Es soll in den Mahlstrom zum Damaskus Artefakt gehen, man hat Hinweise auf ein vielleicht noch funktionierendes Relikt der Tönernen. Harris, der auch auf der Suche nach seiner seit 8 Jahren im Mahlstrom verschollenen Frau ist, zögert nicht, den Auftrag anzunehmen. Sie finden das Artefakt, allerdings ist dies weit einsatzbereiter, als gedacht – wie sie durch eine Reihe von getöteten Sim-Körpern leidvoll erfahren müssen – und dann schlagen Verräter in den eigenen Reihen zu …
Military SF boomt. Quer durch alle Verlage wird der Markt von entsprechenden Veröffentlichungen förmlich überschwemmt, wobei so manches Mal nicht ganz klar ist, warum qualitativ bessere Serien vom Publikum nicht angenommen werden, während sich schwache Romane verkaufen wie frisch geschnittenes Brot.
Jamie Sawyers Lazarus Trilogie nimmt in der Flut der Veröffentlichungen einen besonderen Rang ein. Zwar gibt es auch hier militärische Hierarchien, wird in Verbänden und Spezialeinheiten gekämpft und gestorben, aber daneben verwöhnt uns der Autor mit einer durchdachten Bühne, die an beste Space Opera Zeiten anknüpft. Verschollene Rassen, deren Relikte seit Jahrtausenden auf ihre anorganischen Herren warten, Schwarmintelligenzien, ein Inner-Spezies-Krieg der gnadenlos geführt wird, Verrat und Forschung reichen sich die Hände. Im Zentrum steht dabei ein Mann, der vom Schicksal gepeinigt wurde und wird. Eine früh verstorbene Mutter, sein Vater, ein Soldat brachte sich selbst um, er und seine Schwester wuchsen in dem post-atomaren Detroit auf, die Schwester dann vom Direktorat hingeschlachtet – eine geschundene Kreatur.

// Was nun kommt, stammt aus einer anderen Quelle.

Lemma listFiles_empty_state_witness :
  (listFiles joinPathModel scenarioFileService emptyWorkspace []).2 = [ResolveAllCall []] ∧
  (listFiles joinPathModel scenarioFileService emptyWorkspace []).1 = [].
Proof.
  destruct (listFiles_empty_state_resolves_empty_batch joinPathModel
              scenarioFileService emptyWorkspace [] eq_refl) as (Hlog & _ & Hfiles).
  split; [exact Hlog | exact (Hfiles eq_refl)].
Defined.

(** C1, as stated, fails: with no open folder the storage collaborator is
    still invoked (once, with nothing to resolve). *)
Lemma listFiles_empty_state_invokes_resolveAll :
  ¬ ((listFiles joinPathModel scenarioFileService emptyWorkspace []).1 = [] ∧
     resolveAllCalls (listFiles joinPathModel scenarioFileService emptyWorkspace []).2 = []).
Proof. intros [_ Hcalls]. vm_compute in Hcalls. discriminate Hcalls. Qed.

(** C3: the children loop keeps, in order, exactly the children that are not
    directories and whose name ends with [.md]; a resolved listing anywhere in
    a batch contributes those and nothing else.  [.md], [foo.md] and [a.b.md]
    qualify; [foo.MD], [notes.txt] and a directory [sub.md] do not. *)
Theorem discovery_keeps_exactly_md_files :
  (∀ (children' : list IFileStat) (files : list URI),
     scanChildren children' files = files ++ (resource <$> filter qualifies children')) ∧
  (∀ (fileService : IFileService) (locations : list URI) (log : list FileServiceCall)
     (before after : list IFileStatResult) (result : IFileStatResult)
     (stat' : IFileStat) (children' : list IFileStat),
     resolveAll fileService (mkRequest <$> locations) = before ++ result :: after →
     success result = true → stat result = Some stat' →
     children stat' = Some children' →
     (findInstructionsFiles fileService locations log).1 =
       scanResults after
         (scanResults before [] ++ (resource <$> filter qualifies children'))) ∧
  (∀ (r : URI) (sub : option (list IFileStat)),
     qualifies (mkFileStat ".md" r false sub) ∧
     qualifies (mkFileStat "foo.md" r false sub) ∧
     qualifies (mkFileStat "a.b.md" r false sub) ∧
     ¬ qualifies (mkFileStat "foo.MD" r false sub) ∧
     ¬ qualifies (mkFileStat "notes.txt" r false sub) ∧
     ¬ qualifies (mkFileStat "sub.md" r true sub)).
Proof.
  split_and!.
  - apply scanChildren_filter.
  - intros fileService locations log before after result stat' children'
      Hbatch Hok Hstat Hchildren.
    rewrite findInstructionsFiles_run, Hbatch. simpl fst.
    rewrite scanResults_app.
    change (result :: after) with ([result] ++ after).
    rewrite scanResults_app. f_equal. by eapply scanResults_listing.
  - intros r sub. rewrite !qualifies_iff. simpl.
    split_and!; try reflexivity; intros [Hdir Hsuffix]; vm_compute in Hsuffix;
      first [discriminate Hdir | discriminate Hsuffix].
Qed.

Lemma discovery_keeps_exactly_md_files_witness :
  (findInstructionsFiles scenarioFileService
     [fileURI "/F1/.copilot/instructions"] []).1
  = [fileURI "/F1/.copilot/instructions/a.md"].
Proof.
  exact (proj1 (proj2 discovery_keeps_exactly_md_files)
           scenarioFileService [fileURI "/F1/.copilot/instructions"] [] [] []
           _ _ _ eq_refl eq_refl eq_refl eq_refl).
Defined.

(** C7: outside the Empty state [listFiles] issues exactly one [resolveAll]
    request; its batch has one entry per workspace folder, in folder order,
    the i-th being the i-th folder's location joined with
    [.copilot/instructions]. *)
Theorem listFiles_issues_one_batched_request
    (joinPath : URI → string → URI) (fileService : IFileService)
    (workspaceService : IWorkspaceContextService) (log : list FileServiceCall) :
  getWorkbenchState workspaceService ≠ EMPTY →
  ∃ batch : list IResolveRequest,
    (listFiles joinPath fileService workspaceService log).2
      = log ++ [ResolveAllCall batch] ∧
    length batch = length (folders (getWorkspace workspaceService)) ∧
    ∀ i : nat,
      batch !! i =
        (λ folder, mkRequest (joinPath (uri folder) ".copilot/instructions"))
          <$> (folders (getWorkspace workspaceService) !! i).
Proof.
  intros Hstate.
  exists (mkRequest <$> getSourceLocations joinPath workspaceService).
  rewrite listFiles_run, findInstructionsFiles_run.
  rewrite getSourceLocations_nonempty by done.
  split_and!; [done | by rewrite !length_fmap |].
  intros i. rewrite !list_lookup_fmap.
  by destruct (folders (getWorkspace workspaceService) !! i).
Qed.

Lemma listFiles_issues_one_batched_request_witness :
  ∃ batch : list IResolveRequest,
    (listFiles joinPathModel scenarioFileService scenarioWorkspace []).2
      = [ResolveAllCall batch] ∧
    length batch = 2 ∧
    ∀ i : nat,
      batch !! i =
        (λ folder, mkRequest (joinPathModel (uri folder) ".copilot/instructions"))
          <$> ([mkFolder F1; mkFolder F2] !! i).
Proof.
  apply (listFiles_issues_one_batched_request joinPathModel scenarioFileService
           scenarioWorkspace []).
  discriminate.
Defined.

(** C8: a batch entry whose resolve failed, or that carries no stat or no
    children, adds nothing to the result and does not disturb what the other
    entries add, in order; with folders [F1] (holding [a.md] and [b.txt]) and
    [F2] (failing to resolve) the result is [F1/.copilot/instructions/a.md]. *)
Theorem unresolved_locations_contribute_nothing :
  (∀ (fileService : IFileService) (locations : list URI) (log : list FileServiceCall)
     (before after : list IFileStatResult) (result : IFileStatResult),
     resolveAll fileService (mkRequest <$> locations) = before ++ result :: after →
     skipped result →
     (findInstructionsFiles fileService locations log).1
       = scanResults (before ++ after) []) ∧
  (listFiles joinPathModel scenarioFileService scenarioWorkspace []).1
    = [fileURI "/F1/.copilot/instructions/a.md"].
Proof.
  split.
  - intros fileService locations log before after result Hbatch Hskip.
    rewrite findInstructionsFiles_run, Hbatch. simpl fst.
    rewrite !scanResults_app.
    change (result :: after) with ([result] ++ after).
    rewrite scanResults_app. by rewrite scanResults_skipped.
  - reflexivity.
Qed.

Lemma unresolved_locations_contribute_nothing_witness :
  (findInstructionsFiles scenarioFileService
     [fileURI "/F1/.copilot/instructions"; fileURI "/F2/.copilot/instructions"] []).1
  = scanResults
      ([scenarioResolve (mkRequest (fileURI "/F1/.copilot/instructions"))] ++ []) [].
Proof.
  refine (proj1 unresolved_locations_contribute_nothing
            scenarioFileService
            [fileURI "/F1/.copilot/instructions"; fileURI "/F2/.copilot/instructions"] []
            [scenarioResolve (mkRequest (fileURI "/F1/.copilot/instructions"))] []
            (mkResult None false) eq_refl _).
  left. reflexivity.
Defined.

(** *** More about discovery *)

(** What one batch entry adds to the result. *)
Definition contribution (result : IFileStatResult) : list URI :=
  scanResults [result] [].

(** What the reader looks at in a batch entry: for a resolved directory, the
    name, resource and directory flag of each direct child. *)
Definition listing (result : IFileStatResult)
    : option (list (string * URI * bool)) :=
  if success result then
    match stat result with
    | Some stat' =>
        match children stat' with
        | Some children' =>
            Some ((λ child, (name child, resource child, isDirectory child))
                    <$> children')
        | None => None
        end
    | None => None
    end
  else None.

(** The two-folder scenario answered with more than the reader looks at: the
    stat of [F1/.copilot/instructions] carries another name and resource,
    [a.md] has an entry below it, and [F2/.copilot/instructions] resolves to
    a file, which has no children. *)
Definition nestedScenarioResolve (request : IResolveRequest) : IFileStatResult :=
  if decide (req_resource request = fileURI "/F1/.copilot/instructions") then
    mkResult
      (Some (mkFileStat "elsewhere" (fileURI "/elsewhere") false
         (Some [ mkFileStat "a.md" (fileURI "/F1/.copilot/instructions/a.md") false
                   (Some [ mkFileStat "deep.md"
                             (fileURI "/F1/.copilot/instructions/a.md/deep.md")
                             false None ]);
                 mkFileStat "b.txt" (fileURI "/F1/.copilot/instructions/b.txt") false None ])))
      true
  else
    mkResult
      (Some (mkFileStat "instructions" (req_resource request) false None))
      true.

Definition nestedScenarioFileService : IFileService :=
  mkFileService (λ toResolve, nestedScenarioResolve <$> toResolve).

Lemma scanChildren_acc (children' : list IFileStat) (files : list URI) :
  scanChildren children' files = files ++ scanChildren children' [].
Proof. by rewrite !scanChildren_filter. Qed.

Lemma scanResults_acc (results : list IFileStatResult) (files : list URI) :
  scanResults results files = files ++ scanResults results [].
Proof.
  revert files. induction results as [|result rest IH]; intros files; simpl.
  - by rewrite app_nil_r.
  - destruct (success result); simpl; [|apply IH].
    destruct (stat result) as [stat'|]; [|apply IH].
    destruct (children stat') as [children'|]; [|apply IH].
    rewrite IH, (IH (scanChildren children' [])), scanChildren_acc.
    by rewrite app_assoc.
Qed.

Aufrecht hält ihn nur die Hoffnung, seine verschollene und in Unfrieden gegangene Frau zu finden und wiederzusehen und die Kameraden der Lazarus Legion. Ähnlich und doch wieder ganz anders als Richard Morgan in dessen Takeshi Kovacs Reihe erleben wir das gewaltsame Ableben unserer Protagonisten und ihre Rückkehr ins Leben mit. Es hat unzweifelhaft etwas Faszinierendes, wenn wir sowohl die Tode, als auch die anschließende Wiedergeburt in ihrem natürlichen Körper miterleben können. Diese Thematik nimmt im vorliegendem Roman noch eine weit größere Rolle ein, als bislang – mehr wird, der Spannung wegen nicht verraten.

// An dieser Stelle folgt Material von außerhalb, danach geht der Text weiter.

(** * Tic-tac-toe front end: the game state of [App.js]

    A shallow embedding of the state held by the [App] component of
    [tic_tac_frontend/src/App.js] (the five [useState] cells), of its
    handlers [handleSquareClick], [handleReset] and [toggleTheme], of the
    outcome effect that runs whenever [squares] is replaced, and of
    [calculateWinner]. *)

From stdpp Require Import base gmap list fin_maps strings.
From Stdlib Require Import ZArith Lia.

Local Open Scope Z_scope.

(** ** Values stored in, and read from, the squares array *)

(** The two marks, the strings ['X'] and ['O']. *)
Inductive mark : Type := X | O.

(** What a read [squares[i]] can yield: [undefined] for a missing property,
    [null] for an empty square, or a mark. *)
Inductive value : Type :=
  | Undefined
  | Null
  | Mark (m : mark).

#[global] Instance mark_eq_dec : EqDecision mark.
Proof. solve_decision. Defined.

#[global] Instance value_eq_dec : EqDecision value.
Proof. solve_decision. Defined.

(** JavaScript truthiness: [undefined] and [null] are falsy, the non-empty
    strings ['X'] and ['O'] are truthy. This is also the callback [Boolean]. *)
Definition truthy (v : value) : bool :=
  match v with
  | Mark _ => true
  | Undefined | Null => false
  end.

(** Strict equality [===] on these values. *)
Definition strict_eq (v w : value) : bool := bool_decide (v = w).

(** ** JavaScript arrays

    An array is an object: own properties keyed by integers, and a [length].
    A key [k] with [0 <= k < 2^32 - 1] is an array index; writing at an index
    at or beyond [length] grows the array, writing at any other integer key
    only adds a property. An index below [length] with no property is a
    hole. *)
Module JSArray.

Record t : Type := Make { length : Z; props : gmap Z value }.

#[global] Instance t_eq_dec : EqDecision t.
Proof. solve_decision. Defined.

Definition is_index (i : Z) : bool := (0 <=? i) && (i <? 2 ^ 32 - 1).

(** [a[i]] *)
Definition get (a : t) (i : Z) : value := default Undefined (props a !! i).

(** [a[i] = v] *)
Definition set (a : t) (i : Z) (v : value) : t :=
  {| length := if is_index i && (length a <=? i) then i + 1 else length a;
     props := <[i := v]> (props a) |}.

(** [Array(n)]: [n] holes. *)
Definition Array (n : Z) : t := {| length := n; props := ∅ |}.

(** [a.fill(v)]: every index below [length] is set to [v]. *)
Definition fill (a : t) (v : value) : t :=
  {| length := length a;
     props := foldr (fun k m => <[k := v]> m) (props a)
                    (seqZ 0 (length a)) |}.

(** [a.slice()]: a new array with the elements at the indices below
    [length]; holes stay holes, other properties are not copied. *)
Definition slice (a : t) : t :=
  {| length := length a;
     props := filter (fun kv => 0 <= kv.1 < length a) (props a) |}.

(** [a.every(f)]: [f] is called on the elements that exist, in index
    order; holes are skipped. *)
Definition every (f : value -> bool) (a : t) : bool :=
  forallb (fun k => match props a !! k with
                    | Some v => f v
                    | None => true
                    end)
          (seqZ 0 (length a)).

(** A literal array. *)
Definition of_list (vs : list value) : t :=
  {| length := Z.of_nat (List.length vs);
     props := list_to_map (zip (seqZ 0 (Z.of_nat (List.length vs))) vs) |}.

End JSArray.

Notation "a .[ i ]" := (JSArray.get a i)
  (at level 1, left associativity, format "a .[ i ]").

(** ** [calculateWinner] *)

(** A line is an array of three indices, destructured as [[a, b, c]]. *)
Definition line_t : Type := Z * Z * Z.

Definition lines : list line_t :=
  [ (0, 1, 2);
    (3, 4, 5);
    (6, 7, 8);
    (0, 3, 6);
    (1, 4, 7);
    (2, 5, 8);
    (0, 4, 8);
    (2, 4, 6) ].

(** The object returned by [calculateWinner]: both fields are nullable. *)
Record winner_info : Type :=
  WinnerInfo { winner : value; line : option line_t }.

#[global] Instance winner_info_eq_dec : EqDecision winner_info.
Proof. solve_decision. Defined.

Definition no_winner : winner_info := {| winner := Null; line := None |}.

(** The test of the loop body:
    [squares[a] && squares[a] === squares[b] && squares[a] === squares[c]]. *)
Definition line_wins (squares : JSArray.t) (l : line_t) : bool :=
  let '(a, b, c) := l in
  truthy squares.[a]
  && strict_eq squares.[a] squares.[b]
  && strict_eq squares.[a] squares.[c].

(** The [for (let line of lines)] loop with its early [return]. *)
Fixpoint scan_lines (squares : JSArray.t) (ls : list line_t) : winner_info :=
  match ls with
  | [] => no_winner
  | l :: rest =>
      let '(a, _, _) := l in
      if line_wins squares l
      then {| winner := squares.[a]; line := Some l |}
      else scan_lines squares rest
  end.

Definition calculateWinner (squares : JSArray.t) : winner_info :=
  scan_lines squares lines.

(** ** The state of [App] *)

(** The theme strings ['light'] and ['dark']. *)
Inductive theme_t : Type := light | dark.

#[global] Instance theme_eq_dec : EqDecision theme_t.
Proof. solve_decision. Defined.

(** The five [useState] cells. *)
Record state : Type := State {
  squares : JSArray.t;
  xIsNext : bool;
  winnerInfo : winner_info;
  isDraw : bool;
  theme : theme_t
}.

#[global] Instance state_eq_dec : EqDecision state.
Proof. solve_decision. Defined.

Definition setSquares (sq : JSArray.t) (st : state) : state :=
  State sq (xIsNext st) (winnerInfo st) (isDraw st) (theme st).
Definition setXIsNext (b : bool) (st : state) : state :=
  State (squares st) b (winnerInfo st) (isDraw st) (theme st).
Definition setWinnerInfo (w : winner_info) (st : state) : state :=
  State (squares st) (xIsNext st) w (isDraw st) (theme st).
Definition setIsDraw (b : bool) (st : state) : state :=
  State (squares st) (xIsNext st) (winnerInfo st) b (theme st).
Definition setTheme (t : theme_t) (st : state) : state :=
  State (squares st) (xIsNext st) (winnerInfo st) (isDraw st) t.

(** The effect with dependency [[squares]]: the values it gives to
    [winnerInfo] and [isDraw], as a function of the board. *)
Definition outcome_of_board (sq : JSArray.t) : winner_info * bool :=
  let w := calculateWinner sq in
  if truthy (winner w) then (w, false)
  else if JSArray.every truthy sq then (no_winner, true)
  else (no_winner, false).

Definition outcome_effect (st : state) : state :=
  let '(w, d) := outcome_of_board (squares st) in
  setIsDraw d (setWinnerInfo w st).

(** The initial values of the [useState] cells. *)
Definition mount : state :=
  {| squares := JSArray.fill (JSArray.Array 9) Null;
     xIsNext := true;
     winnerInfo := no_winner;
     isDraw := false;
     theme := light |}.

(** The state once the component is mounted: effects run after the first
    render. *)
Definition init : state := outcome_effect mount.

(** [toggleTheme] *)
Definition toggleTheme (st : state) : state :=
  setTheme (if bool_decide (theme st = light) then dark else light) st.

(** [handleSquareClick]: [None] is the early [return], where no state is
    set; [Some] is the state after [setSquares] and [setXIsNext]. *)
Definition handleSquareClick (st : state) (i : Z) : option state :=
  if truthy (winner (winnerInfo st)) || truthy (squares st).[i] then None
  else
    let nextSquares := JSArray.slice (squares st) in
    let nextSquares :=
      JSArray.set nextSquares i (Mark (if xIsNext st then X else O)) in
    Some (setXIsNext (negb (xIsNext st)) (setSquares nextSquares st)).

(** [handleReset] *)
Definition handleReset (st : state) : state :=
  setIsDraw false
    (setWinnerInfo no_winner
       (setXIsNext true
          (setSquares (JSArray.fill (JSArray.Array 9) Null) st))).

(** A click on square [i], processed to the end. Events are handled one at a
    time: when the handler replaces [squares], the component renders again
    and the outcome effect runs on the new board before the next event; on
    the early [return] nothing is set and no effect runs. *)
Definition applyMove (i : Z) (st : state) : state :=
  match handleSquareClick st i with
  | None => st
  | Some st' => outcome_effect st'
  end.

Natürlich wird viel gekämpft, stehen die gewaltsamen Auseinandersetzungen im Zentrum des Buches. Aber auch das Damaskus Artefakt wird durchaus glaubwürdig als fremd und unbegreiflich dargestellt. Hier verbinden sich klassische Elemente der Space Opera mit der Military SF zu einem in sich packenden Ganzem. Dazu gesellen sich vielschichtige Helden, die leiden, die bluten und sterben – Frauen und Männer, denen wir gerne in den einmal nicht klinisch sterilen Kampf folgen.
Das ist moderne Space Opera wie sie sein soll, packend, rasant erzählt und überzeugend ausgestattet.
Jamie Sawyer: Die Lazarus-Legion.
Heyne, Januar 2017.
624 Seiten, Taschenbuch, 10,99 Euro.
Diese Rezension wurde verfasst von Carsten Kuhr.